→ Records supplied
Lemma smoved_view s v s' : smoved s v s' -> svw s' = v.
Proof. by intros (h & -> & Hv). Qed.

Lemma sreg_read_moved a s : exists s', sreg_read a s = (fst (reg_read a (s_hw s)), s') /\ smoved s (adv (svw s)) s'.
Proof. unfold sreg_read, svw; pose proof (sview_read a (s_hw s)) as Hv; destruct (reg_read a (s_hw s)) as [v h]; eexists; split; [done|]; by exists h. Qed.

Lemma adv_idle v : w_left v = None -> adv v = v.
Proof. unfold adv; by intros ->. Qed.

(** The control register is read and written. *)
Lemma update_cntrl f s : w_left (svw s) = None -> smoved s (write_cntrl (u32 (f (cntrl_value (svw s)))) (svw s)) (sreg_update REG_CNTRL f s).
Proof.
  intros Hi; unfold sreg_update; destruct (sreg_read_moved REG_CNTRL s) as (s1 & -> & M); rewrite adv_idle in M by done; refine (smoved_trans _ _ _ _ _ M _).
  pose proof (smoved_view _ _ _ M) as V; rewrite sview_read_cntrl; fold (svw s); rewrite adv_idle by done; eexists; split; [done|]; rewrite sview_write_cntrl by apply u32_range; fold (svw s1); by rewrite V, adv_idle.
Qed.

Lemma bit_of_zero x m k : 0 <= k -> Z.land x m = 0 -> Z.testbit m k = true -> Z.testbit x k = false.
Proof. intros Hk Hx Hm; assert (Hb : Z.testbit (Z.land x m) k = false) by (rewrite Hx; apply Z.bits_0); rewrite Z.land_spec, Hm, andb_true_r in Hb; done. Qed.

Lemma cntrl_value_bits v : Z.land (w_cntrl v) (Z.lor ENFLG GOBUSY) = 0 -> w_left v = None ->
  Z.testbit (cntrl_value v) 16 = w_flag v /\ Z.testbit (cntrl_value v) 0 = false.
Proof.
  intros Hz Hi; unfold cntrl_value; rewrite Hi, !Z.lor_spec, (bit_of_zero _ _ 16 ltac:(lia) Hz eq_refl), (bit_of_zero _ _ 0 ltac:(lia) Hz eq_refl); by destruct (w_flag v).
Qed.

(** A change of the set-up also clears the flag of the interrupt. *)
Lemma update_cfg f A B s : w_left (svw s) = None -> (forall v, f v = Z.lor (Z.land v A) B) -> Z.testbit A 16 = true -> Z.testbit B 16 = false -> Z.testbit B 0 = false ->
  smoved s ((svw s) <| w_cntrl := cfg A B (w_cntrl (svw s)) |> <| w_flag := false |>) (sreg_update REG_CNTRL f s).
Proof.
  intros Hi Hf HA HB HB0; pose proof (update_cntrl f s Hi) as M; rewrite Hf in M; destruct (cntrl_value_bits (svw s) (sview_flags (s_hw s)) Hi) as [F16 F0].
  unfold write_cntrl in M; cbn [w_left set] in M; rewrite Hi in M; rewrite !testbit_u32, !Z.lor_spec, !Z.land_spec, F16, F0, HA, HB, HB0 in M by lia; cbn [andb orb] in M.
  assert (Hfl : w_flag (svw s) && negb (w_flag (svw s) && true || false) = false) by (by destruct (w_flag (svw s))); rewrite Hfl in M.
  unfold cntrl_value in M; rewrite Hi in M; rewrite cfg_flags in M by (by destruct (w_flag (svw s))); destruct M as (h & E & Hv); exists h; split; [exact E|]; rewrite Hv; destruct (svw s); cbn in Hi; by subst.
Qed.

→ Exercise goal
Reproduce all the data word for word.

→ Written answer
Lemma smoved_view s v s' : smoved s v s' -> svw s' = v.
Proof. by intros (h & -> & Hv). Qed.

Lemma sreg_read_moved a s : exists s', sreg_read a s = (fst (reg_read a (s_hw s)), s') /\ smoved s (adv (svw s)) s'.
Proof. unfold sreg_read, svw; pose proof (sview_read a (s_hw s)) as Hv; destruct (reg_read a (s_hw s)) as [v h]; eexists; split; [done|]; by exists h. Qed.

Lemma adv_idle v : w_left v = None -> adv v = v.
Proof. unfold adv; by intros ->. Qed.

(** The control register is read and written. *)
Lemma update_cntrl f s : w_left (svw s) = None -> smoved s (write_cntrl (u32 (f (cntrl_value (svw s)))) (svw s)) (sreg_update REG_CNTRL f s).
Proof.
  intros Hi; unfold sreg_update; destruct (sreg_read_moved REG_CNTRL s) as (s1 & -> & M); rewrite adv_idle in M by done; refine (smoved_trans _ _ _ _ _ M _).
  pose proof (smoved_view _ _ _ M) as V; rewrite sview_read_cntrl; fold (svw s); rewrite adv_idle by done; eexists; split; [done|]; rewrite sview_write_cntrl by apply u32_range; fold (svw s1); by rewrite V, adv_idle.
Qed.

Lemma bit_of_zero x m k : 0 <= k -> Z.land x m = 0 -> Z.testbit m k = true -> Z.testbit x k = false.
Proof. intros Hk Hx Hm; assert (Hb : Z.testbit (Z.land x m) k = false) by (rewrite Hx; apply Z.bits_0); rewrite Z.land_spec, Hm, andb_true_r in Hb; done. Qed.

Lemma cntrl_value_bits v : Z.land (w_cntrl v) (Z.lor ENFLG GOBUSY) = 0 -> w_left v = None ->
  Z.testbit (cntrl_value v) 16 = w_flag v /\ Z.testbit (cntrl_value v) 0 = false.
Proof.
  intros Hz Hi; unfold cntrl_value; rewrite Hi, !Z.lor_spec, (bit_of_zero _ _ 16 ltac:(lia) Hz eq_refl), (bit_of_zero _ _ 0 ltac:(lia) Hz eq_refl); by destruct (w_flag v).
Qed.

(** A change of the set-up also clears the flag of the interrupt. *)
Lemma update_cfg f A B s : w_left (svw s) = None -> (forall v, f v = Z.lor (Z.land v A) B) -> Z.testbit A 16 = true -> Z.testbit B 16 = false -> Z.testbit B 0 = false ->
  smoved s ((svw s) <| w_cntrl := cfg A B (w_cntrl (svw s)) |> <| w_flag := false |>) (sreg_update REG_CNTRL f s).
Proof.
  intros Hi Hf HA HB HB0; pose proof (update_cntrl f s Hi) as M; rewrite Hf in M; destruct (cntrl_value_bits (svw s) (sview_flags (s_hw s)) Hi) as [F16 F0].
  unfold write_cntrl in M; cbn [w_left set] in M; rewrite Hi in M; rewrite !testbit_u32, !Z.lor_spec, !Z.land_spec, F16, F0, HA, HB, HB0 in M by lia; cbn [andb orb] in M.
  assert (Hfl : w_flag (svw s) && negb (w_flag (svw s) && true || false) = false) by (by destruct (w_flag (svw s))); rewrite Hfl in M.
  unfold cntrl_value in M; rewrite Hi in M; rewrite cfg_flags in M by (by destruct (w_flag (svw s))); destruct M as (h & E & Hv); exists h; split; [exact E|]; rewrite Hv; destruct (svw s); cbn in Hi; by subst.
Qed.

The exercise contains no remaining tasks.